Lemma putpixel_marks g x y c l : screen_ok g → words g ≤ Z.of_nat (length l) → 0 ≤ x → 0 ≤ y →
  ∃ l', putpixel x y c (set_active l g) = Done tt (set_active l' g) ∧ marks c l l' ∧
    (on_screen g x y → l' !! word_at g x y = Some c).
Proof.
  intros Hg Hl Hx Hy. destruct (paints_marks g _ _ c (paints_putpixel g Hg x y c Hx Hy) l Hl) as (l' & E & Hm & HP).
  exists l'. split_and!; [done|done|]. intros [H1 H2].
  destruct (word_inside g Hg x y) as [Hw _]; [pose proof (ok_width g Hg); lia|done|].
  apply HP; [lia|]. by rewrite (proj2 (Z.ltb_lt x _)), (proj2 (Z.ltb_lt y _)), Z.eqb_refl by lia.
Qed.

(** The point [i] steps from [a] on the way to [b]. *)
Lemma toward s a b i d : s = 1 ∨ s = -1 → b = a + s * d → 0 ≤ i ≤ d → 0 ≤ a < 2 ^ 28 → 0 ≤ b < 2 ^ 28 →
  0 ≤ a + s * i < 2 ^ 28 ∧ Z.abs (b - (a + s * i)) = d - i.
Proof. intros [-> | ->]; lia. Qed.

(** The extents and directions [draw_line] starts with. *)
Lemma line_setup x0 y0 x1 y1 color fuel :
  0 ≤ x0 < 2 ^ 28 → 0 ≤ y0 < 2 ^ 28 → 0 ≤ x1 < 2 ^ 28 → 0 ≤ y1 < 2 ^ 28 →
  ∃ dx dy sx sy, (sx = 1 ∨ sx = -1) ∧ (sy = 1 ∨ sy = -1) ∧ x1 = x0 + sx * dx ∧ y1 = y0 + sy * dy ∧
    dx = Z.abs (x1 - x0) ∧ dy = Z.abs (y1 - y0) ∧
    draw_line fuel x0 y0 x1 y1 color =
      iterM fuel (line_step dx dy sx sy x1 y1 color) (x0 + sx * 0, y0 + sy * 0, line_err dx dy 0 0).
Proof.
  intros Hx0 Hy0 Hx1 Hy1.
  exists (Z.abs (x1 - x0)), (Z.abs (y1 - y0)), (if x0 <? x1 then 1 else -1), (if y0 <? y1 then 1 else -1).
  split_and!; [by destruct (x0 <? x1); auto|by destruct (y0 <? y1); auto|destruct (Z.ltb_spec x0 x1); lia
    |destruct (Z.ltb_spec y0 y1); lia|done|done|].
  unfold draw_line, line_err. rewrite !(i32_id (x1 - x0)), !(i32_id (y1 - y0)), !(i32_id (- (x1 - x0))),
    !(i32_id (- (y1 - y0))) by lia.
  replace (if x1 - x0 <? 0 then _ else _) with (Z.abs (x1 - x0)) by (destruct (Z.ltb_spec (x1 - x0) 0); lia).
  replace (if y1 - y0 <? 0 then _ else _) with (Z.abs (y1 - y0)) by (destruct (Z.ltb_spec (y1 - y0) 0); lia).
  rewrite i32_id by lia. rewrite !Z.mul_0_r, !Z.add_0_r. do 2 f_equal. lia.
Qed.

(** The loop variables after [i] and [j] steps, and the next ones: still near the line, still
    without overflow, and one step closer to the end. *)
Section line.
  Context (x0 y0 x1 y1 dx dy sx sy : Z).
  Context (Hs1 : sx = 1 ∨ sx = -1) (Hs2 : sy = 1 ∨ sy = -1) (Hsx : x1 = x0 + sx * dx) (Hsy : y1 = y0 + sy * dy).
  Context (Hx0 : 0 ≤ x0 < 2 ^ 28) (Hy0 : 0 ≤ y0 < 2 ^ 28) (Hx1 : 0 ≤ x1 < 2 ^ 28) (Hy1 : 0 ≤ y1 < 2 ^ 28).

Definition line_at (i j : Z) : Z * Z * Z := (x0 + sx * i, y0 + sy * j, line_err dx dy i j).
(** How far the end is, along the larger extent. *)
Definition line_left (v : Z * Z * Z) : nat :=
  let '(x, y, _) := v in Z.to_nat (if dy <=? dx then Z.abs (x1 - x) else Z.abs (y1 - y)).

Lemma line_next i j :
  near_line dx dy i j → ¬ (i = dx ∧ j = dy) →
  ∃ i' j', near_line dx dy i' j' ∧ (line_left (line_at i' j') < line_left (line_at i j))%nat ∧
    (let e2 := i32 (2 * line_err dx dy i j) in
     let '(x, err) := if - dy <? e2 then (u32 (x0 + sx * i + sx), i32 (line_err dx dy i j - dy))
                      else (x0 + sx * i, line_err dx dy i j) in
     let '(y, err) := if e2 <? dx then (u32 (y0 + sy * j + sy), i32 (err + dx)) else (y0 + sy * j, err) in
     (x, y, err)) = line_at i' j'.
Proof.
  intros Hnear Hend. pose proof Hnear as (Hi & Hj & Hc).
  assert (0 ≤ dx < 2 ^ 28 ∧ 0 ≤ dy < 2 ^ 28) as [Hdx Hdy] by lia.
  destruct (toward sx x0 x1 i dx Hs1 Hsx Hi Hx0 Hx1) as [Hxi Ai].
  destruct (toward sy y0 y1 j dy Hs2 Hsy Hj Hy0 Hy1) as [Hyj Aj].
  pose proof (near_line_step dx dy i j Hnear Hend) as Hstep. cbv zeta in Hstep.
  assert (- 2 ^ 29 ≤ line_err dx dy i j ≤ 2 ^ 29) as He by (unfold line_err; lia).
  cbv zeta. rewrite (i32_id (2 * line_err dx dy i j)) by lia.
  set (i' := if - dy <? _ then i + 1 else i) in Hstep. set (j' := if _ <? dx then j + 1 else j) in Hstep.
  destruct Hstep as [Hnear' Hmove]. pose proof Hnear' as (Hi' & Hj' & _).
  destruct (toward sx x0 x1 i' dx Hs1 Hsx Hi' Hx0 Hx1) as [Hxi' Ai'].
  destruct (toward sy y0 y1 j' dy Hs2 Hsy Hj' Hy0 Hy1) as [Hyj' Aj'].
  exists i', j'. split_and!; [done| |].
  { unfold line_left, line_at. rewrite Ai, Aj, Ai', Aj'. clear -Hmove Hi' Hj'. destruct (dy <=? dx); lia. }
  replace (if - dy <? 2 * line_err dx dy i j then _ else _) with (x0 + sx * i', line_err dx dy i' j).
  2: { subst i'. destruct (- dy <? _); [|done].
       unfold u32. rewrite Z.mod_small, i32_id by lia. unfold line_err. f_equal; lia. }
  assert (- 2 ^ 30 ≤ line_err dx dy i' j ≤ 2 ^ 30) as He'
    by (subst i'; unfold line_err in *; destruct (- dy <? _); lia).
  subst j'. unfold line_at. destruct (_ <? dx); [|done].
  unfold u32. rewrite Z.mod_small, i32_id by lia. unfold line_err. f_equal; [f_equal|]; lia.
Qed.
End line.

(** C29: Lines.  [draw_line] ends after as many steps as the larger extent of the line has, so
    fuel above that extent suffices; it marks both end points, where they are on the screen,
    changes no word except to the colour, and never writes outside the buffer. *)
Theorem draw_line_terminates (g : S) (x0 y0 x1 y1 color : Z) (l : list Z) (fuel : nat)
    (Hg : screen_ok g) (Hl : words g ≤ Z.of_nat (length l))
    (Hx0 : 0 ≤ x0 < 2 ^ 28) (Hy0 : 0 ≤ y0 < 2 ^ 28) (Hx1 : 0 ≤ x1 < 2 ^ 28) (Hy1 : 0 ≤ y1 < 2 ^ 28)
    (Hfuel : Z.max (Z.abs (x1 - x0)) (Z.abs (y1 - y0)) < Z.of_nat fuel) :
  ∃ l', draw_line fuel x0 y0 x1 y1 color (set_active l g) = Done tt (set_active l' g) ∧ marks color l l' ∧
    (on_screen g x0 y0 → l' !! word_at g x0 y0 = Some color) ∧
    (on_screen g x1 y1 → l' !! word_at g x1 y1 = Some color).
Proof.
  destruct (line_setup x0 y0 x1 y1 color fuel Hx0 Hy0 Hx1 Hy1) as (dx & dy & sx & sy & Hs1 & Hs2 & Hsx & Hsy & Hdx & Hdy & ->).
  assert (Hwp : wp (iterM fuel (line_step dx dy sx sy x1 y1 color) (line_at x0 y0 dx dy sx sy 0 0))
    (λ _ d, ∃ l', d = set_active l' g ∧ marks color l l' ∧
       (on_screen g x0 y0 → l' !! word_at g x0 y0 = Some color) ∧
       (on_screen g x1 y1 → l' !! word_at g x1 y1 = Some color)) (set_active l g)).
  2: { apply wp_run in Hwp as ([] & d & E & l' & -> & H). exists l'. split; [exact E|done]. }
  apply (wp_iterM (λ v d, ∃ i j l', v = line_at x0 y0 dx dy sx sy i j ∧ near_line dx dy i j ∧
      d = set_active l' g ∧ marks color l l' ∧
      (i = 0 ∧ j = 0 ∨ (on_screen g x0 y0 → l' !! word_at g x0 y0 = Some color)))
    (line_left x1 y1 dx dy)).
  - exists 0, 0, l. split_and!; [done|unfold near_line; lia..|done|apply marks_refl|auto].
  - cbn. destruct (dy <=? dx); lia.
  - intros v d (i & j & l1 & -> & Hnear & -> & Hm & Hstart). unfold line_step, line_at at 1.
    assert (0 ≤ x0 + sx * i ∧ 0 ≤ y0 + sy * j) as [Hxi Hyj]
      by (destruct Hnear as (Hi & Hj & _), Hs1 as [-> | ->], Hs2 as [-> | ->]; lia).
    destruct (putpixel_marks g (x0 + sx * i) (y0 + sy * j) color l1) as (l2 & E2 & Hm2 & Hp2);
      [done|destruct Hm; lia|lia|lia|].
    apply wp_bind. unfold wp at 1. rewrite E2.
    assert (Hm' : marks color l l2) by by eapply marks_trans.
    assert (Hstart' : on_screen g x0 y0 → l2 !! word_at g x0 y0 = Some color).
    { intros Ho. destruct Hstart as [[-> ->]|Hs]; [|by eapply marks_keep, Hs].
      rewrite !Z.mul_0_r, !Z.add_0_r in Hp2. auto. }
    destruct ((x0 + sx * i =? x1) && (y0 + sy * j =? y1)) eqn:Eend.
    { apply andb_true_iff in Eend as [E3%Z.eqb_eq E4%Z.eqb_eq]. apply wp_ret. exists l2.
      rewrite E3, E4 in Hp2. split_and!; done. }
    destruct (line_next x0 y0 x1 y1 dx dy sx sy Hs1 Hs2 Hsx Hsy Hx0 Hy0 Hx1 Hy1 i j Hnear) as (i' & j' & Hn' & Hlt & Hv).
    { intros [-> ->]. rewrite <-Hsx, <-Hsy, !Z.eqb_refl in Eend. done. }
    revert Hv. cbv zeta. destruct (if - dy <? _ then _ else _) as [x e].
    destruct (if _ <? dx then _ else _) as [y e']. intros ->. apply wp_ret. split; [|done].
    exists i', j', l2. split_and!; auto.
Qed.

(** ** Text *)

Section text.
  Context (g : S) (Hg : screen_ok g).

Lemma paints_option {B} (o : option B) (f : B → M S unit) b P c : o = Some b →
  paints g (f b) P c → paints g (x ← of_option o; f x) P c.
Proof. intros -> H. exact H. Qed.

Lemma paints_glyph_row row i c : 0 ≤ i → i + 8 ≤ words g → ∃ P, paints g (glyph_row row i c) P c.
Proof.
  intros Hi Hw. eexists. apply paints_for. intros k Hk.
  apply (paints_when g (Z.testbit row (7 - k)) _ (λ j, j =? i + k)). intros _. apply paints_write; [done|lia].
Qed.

========

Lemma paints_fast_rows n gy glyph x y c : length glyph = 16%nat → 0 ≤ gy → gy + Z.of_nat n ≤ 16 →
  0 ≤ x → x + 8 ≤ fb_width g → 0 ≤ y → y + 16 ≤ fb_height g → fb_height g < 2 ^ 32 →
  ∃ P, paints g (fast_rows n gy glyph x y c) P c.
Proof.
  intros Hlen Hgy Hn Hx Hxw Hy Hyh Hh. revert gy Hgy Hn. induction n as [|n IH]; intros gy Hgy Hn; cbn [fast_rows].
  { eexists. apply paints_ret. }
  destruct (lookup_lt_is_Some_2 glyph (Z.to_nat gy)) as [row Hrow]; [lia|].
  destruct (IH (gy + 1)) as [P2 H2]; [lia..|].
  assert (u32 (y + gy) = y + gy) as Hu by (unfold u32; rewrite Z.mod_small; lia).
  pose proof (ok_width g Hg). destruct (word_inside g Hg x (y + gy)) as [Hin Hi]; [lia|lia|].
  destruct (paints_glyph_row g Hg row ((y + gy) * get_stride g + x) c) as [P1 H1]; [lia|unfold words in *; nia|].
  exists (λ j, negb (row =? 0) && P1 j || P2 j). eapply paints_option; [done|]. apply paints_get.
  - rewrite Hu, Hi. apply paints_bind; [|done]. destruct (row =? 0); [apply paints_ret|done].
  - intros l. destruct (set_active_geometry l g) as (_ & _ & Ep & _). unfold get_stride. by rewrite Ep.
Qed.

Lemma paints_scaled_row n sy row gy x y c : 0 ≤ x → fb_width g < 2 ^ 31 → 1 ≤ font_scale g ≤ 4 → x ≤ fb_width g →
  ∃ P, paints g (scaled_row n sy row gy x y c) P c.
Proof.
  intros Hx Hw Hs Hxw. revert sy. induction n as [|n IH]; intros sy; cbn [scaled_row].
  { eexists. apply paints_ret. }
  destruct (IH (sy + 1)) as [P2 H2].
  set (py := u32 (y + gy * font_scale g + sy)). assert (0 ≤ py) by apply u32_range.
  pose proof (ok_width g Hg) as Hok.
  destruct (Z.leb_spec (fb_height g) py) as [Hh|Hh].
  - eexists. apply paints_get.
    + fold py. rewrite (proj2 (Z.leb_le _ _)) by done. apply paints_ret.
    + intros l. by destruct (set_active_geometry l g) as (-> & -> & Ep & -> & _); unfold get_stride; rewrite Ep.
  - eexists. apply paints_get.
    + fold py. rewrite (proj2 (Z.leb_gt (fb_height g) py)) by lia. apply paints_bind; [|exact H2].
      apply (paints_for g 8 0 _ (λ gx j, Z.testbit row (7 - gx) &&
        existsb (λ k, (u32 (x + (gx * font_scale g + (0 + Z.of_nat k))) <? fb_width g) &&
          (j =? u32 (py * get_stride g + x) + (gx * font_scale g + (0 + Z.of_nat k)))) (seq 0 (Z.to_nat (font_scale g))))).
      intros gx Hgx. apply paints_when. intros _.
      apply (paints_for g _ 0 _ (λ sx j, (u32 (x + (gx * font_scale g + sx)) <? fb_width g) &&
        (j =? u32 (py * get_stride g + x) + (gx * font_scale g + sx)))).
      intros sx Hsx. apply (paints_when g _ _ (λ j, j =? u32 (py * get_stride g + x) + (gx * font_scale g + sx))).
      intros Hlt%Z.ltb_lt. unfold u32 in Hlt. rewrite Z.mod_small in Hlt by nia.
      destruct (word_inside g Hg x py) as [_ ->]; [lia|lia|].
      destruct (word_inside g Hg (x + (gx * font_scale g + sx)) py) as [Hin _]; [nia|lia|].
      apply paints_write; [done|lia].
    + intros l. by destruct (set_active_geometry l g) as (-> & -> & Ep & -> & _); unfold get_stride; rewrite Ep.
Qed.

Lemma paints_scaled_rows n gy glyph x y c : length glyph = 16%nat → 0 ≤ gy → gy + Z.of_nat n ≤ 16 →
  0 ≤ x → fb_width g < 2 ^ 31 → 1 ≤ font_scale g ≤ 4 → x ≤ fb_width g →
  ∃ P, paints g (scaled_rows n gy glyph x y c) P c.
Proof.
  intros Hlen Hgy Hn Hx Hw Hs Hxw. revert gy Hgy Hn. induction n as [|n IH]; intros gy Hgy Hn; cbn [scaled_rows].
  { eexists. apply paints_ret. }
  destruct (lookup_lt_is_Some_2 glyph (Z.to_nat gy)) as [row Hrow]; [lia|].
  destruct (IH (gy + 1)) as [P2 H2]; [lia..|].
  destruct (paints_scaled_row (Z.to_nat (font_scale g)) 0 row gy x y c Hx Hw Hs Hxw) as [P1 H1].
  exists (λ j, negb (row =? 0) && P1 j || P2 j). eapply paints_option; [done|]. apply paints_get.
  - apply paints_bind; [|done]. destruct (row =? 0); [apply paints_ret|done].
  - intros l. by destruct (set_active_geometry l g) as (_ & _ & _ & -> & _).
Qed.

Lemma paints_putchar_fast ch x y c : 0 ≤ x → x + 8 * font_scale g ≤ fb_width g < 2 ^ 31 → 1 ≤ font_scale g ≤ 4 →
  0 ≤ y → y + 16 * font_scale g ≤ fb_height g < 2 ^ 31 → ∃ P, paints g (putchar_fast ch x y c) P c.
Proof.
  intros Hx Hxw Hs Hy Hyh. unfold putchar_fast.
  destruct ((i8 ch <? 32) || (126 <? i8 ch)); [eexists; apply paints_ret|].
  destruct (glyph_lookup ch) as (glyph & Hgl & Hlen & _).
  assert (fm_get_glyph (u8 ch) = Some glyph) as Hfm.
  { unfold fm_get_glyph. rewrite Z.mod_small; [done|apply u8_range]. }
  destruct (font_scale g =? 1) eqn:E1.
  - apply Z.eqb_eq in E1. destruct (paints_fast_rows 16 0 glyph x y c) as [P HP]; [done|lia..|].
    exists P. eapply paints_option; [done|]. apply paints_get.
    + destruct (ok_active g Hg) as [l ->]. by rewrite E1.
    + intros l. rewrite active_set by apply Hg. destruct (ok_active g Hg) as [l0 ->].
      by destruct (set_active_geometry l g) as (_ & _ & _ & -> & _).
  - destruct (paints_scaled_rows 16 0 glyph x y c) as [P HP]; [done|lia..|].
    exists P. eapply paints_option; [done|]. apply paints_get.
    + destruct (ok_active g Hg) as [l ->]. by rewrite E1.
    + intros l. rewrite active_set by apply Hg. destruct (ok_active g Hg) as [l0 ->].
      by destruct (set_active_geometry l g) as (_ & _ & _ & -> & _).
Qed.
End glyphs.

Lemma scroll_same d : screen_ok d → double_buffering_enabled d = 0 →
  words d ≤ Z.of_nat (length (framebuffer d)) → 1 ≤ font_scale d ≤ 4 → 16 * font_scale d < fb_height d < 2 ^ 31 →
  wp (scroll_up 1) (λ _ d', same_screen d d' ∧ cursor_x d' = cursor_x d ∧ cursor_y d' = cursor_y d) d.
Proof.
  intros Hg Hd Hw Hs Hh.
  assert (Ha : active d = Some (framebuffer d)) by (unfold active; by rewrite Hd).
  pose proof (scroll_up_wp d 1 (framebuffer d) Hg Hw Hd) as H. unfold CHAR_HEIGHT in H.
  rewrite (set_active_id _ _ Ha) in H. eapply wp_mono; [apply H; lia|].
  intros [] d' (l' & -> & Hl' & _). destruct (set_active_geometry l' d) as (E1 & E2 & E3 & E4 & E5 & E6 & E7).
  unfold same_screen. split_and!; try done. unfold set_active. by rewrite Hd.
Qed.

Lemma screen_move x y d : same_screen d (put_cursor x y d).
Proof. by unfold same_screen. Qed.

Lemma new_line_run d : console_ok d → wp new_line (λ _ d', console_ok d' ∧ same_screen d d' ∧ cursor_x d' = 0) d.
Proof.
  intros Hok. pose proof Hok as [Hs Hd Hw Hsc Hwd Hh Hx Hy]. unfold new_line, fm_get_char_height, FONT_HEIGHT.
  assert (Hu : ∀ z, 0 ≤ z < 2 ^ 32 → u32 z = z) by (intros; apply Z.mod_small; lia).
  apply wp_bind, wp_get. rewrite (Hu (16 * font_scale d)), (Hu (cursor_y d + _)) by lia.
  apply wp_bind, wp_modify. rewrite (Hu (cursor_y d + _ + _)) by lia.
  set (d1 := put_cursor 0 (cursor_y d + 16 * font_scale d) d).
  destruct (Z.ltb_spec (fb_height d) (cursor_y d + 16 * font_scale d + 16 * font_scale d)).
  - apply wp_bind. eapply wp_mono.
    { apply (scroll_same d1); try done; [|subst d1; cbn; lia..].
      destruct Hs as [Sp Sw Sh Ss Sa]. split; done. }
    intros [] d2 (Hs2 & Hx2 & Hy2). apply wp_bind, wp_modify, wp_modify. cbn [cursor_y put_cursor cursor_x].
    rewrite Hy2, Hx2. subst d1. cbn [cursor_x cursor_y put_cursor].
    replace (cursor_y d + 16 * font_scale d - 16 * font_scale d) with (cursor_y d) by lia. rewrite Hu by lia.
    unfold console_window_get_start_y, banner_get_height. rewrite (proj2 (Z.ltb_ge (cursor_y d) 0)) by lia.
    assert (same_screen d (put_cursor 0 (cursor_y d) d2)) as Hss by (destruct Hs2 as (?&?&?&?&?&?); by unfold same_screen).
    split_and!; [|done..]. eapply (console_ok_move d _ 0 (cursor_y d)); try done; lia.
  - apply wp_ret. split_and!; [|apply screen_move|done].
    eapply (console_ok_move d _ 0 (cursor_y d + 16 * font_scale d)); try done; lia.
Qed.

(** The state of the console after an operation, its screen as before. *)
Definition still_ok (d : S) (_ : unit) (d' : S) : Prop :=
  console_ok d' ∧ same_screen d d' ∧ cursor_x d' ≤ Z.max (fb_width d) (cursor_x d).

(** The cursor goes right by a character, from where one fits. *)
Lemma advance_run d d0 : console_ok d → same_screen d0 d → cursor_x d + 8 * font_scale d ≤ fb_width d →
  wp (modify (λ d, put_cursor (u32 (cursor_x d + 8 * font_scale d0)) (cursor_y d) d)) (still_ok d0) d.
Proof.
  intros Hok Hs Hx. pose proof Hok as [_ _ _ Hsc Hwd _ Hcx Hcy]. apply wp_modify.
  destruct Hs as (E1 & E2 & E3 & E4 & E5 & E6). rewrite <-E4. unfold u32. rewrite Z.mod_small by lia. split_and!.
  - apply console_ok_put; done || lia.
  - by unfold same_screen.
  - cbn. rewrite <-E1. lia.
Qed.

========

* EXERCISE REQUIREMENTS: Go back to the listing above. Copy word for word the lines from the one with "iterM fuel (line_step dx dy sx sy x1 y1 color) (x0" through the one with "y0 y1); lia|done|done|].", and nothing more.

* OUTPUT BELOW:
      iterM fuel (line_step dx dy sx sy x1 y1 color) (x0 + sx * 0, y0 + sy * 0, line_err dx dy 0 0).
Proof.
  intros Hx0 Hy0 Hx1 Hy1.
  exists (Z.abs (x1 - x0)), (Z.abs (y1 - y0)), (if x0 <? x1 then 1 else -1), (if y0 <? y1 then 1 else -1).
  split_and!; [by destruct (x0 <? x1); auto|by destruct (y0 <? y1); auto|destruct (Z.ltb_spec x0 x1); lia
    |destruct (Z.ltb_spec y0 y1); lia|done|done|].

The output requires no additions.